In his ceremonial role as leader of Congress in counting electoral votes, Trump publicly and privately attempted to convince Vice President Pence to reject important swing state results. On January 6, 2021, while Pence was inside the US Capitol and some members of the mob were yelling death threats against him, Trump was slow to stop his followers from attacking the building.

This was the first time in modern history that a vice president was required to testify about the president he served in the special counsel investigation, which Pence did in April. He had written about his interactions with Trump before and after January 6 in his memoirs “So Help Me God.”

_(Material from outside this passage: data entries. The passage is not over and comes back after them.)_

(** A loop keeps what each of its turns keeps. *)
Lemma keeps_loop_W {S X A B} (Rel : S → S → Prop) `{!PreOrder Rel} (body : A → M S (Stop X) (A + B)) a :
  (∀ a, keeps Rel (body a)) → keeps Rel (loop_W body a).
Proof.
  intros Hbody s. unfold loop_W. rewrite loop_turns. generalize (Pos.to_nat WISE_FUEL). intros n.
  revert a s. induction n as [|n IH]; intros a s; cbn [turns]; [reflexivity|].
  specialize (Hbody a s) as Hb. destruct (body a s) as [s' [[a'|b]|e]]; [|exact Hb..].
  etrans; [exact Hb|]. apply IH.
Qed.

(** Two loops that go round together answer alike. *)
Lemma loop_W_sim {S X A B T A' B'} (body : A → M S (Stop X) (A + B)) (body' : A' → M T (Stop X) (A' + B'))
    (Rel : A → S → A' → T → Prop) (Out : S * result (Stop X) B → T * result (Stop X) B' → Prop)
    a s a' t :
  Rel a s a' t →
  (∀ a s a' t, Rel a s a' t →
     match body a s, body' a' t with
     | (s1, Ok (inl a1)), (t1, Ok (inl a1')) => Rel a1 s1 a1' t1
     | (s1, Ok (inr b)), (t1, Ok (inr b')) => Out (s1, Ok b) (t1, Ok b')
     | (s1, Err e), (t1, Err e') => Out (s1, Err e) (t1, Err e')
     | _, _ => False
     end) →
  (∀ a s a' t, Rel a s a' t → Out (s, Err OutOfFuel) (t, Err OutOfFuel)) →
  Out (loop_W body a s) (loop_W body' a' t).
Proof.
  intros Hrel Hstep Hfuel. unfold loop_W. rewrite !loop_turns.
  generalize (Pos.to_nat WISE_FUEL). intros n. revert a s a' t Hrel.
  induction n as [|n IH]; intros a s a' t Hrel; cbn; [by eapply Hfuel|].
  specialize (Hstep a s a' t Hrel).
  destruct (body a s) as [s1 [[a1|b]|e]], (body' a' t) as [t1 [[a1'|b']|e']]; try done. by apply IH.
Qed.

(** A loop that answers, and one that does the same as long as the first goes on. *)
Lemma loop_W_follows {S X A B T A' B'} (body : A → M S (Stop X) (A + B)) (body' : A' → M T (Stop X) (A' + B'))
    (Rel : A → S → A' → T → Prop) (Out : S → B → T → B' → Prop) a s a' t s1 b :
  Rel a s a' t →
  (∀ a s a' t, Rel a s a' t →
     match body a s with
     | (s1, Ok (inl a1)) => ∃ t1 a1', body' a' t = (t1, Ok (inl a1')) ∧ Rel a1 s1 a1' t1
     | (s1, Ok (inr b)) => ∃ t1 b', body' a' t = (t1, Ok (inr b')) ∧ Out s1 b t1 b'
     | (_, Err _) => True
     end) →
  loop_W body a s = (s1, Ok b) → ∃ t1 b', loop_W body' a' t = (t1, Ok b') ∧ Out s1 b t1 b'.
Proof.
  intros Hrel Hstep. unfold loop_W. rewrite !loop_turns.
  generalize (Pos.to_nat WISE_FUEL). intros n. revert a s a' t Hrel.
  induction n as [|n IH]; intros a s a' t Hrel; cbn; [done|].
  specialize (Hstep a s a' t Hrel). destruct (body a s) as [s2 [[a2|b2]|e]]; [..|done].
  - destruct Hstep as (t1 & a1' & -> & Hrel'). by apply IH.
  - destruct Hstep as (t1 & b' & -> & Hout). intros [= <- <-]. by exists t1, b'.
Qed.

#[global] Opaque loop_W.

Pence has maintained that what he has revealed in interviews and in his memoir is “the same story that I would tell in that setting, and it’s the truth.”

Pence has been outspoken in his criticism of Trump as he has considered a presidential run, most notably in a speech given in February 2022 that highlighted the chasm that still exists between the two men.

Pence stated at the time, “President Trump was wrong.” There was no way for me to invalidate the vote.

Pence “very greatly disappointed me” on the day the electoral votes were certified, Trump has stated.

The former vice president has already started trying to differentiate himself politically from his former employer on issues including entitlement programmes, abortion, and the United States’ backing of Ukraine in its fight against Russia.

Despite his high profile, Pence behind both Trump and DeSantis in the polls by double digits.

Republican voters’ reactions to him have been all over the map, ranging from admiration and respect to venom and contempt.

One attendee at an April National Rifle Association meeting in Pence’s home state of Indiana told AWN that the booing were in response to Pence’s proclamation on January 6. Later that month, however, at a Utah event held by the Herbert Institute for Public Policy, he earned a standing ovation after saying that on January 6 he felt he had fulfilled his constitutional obligations.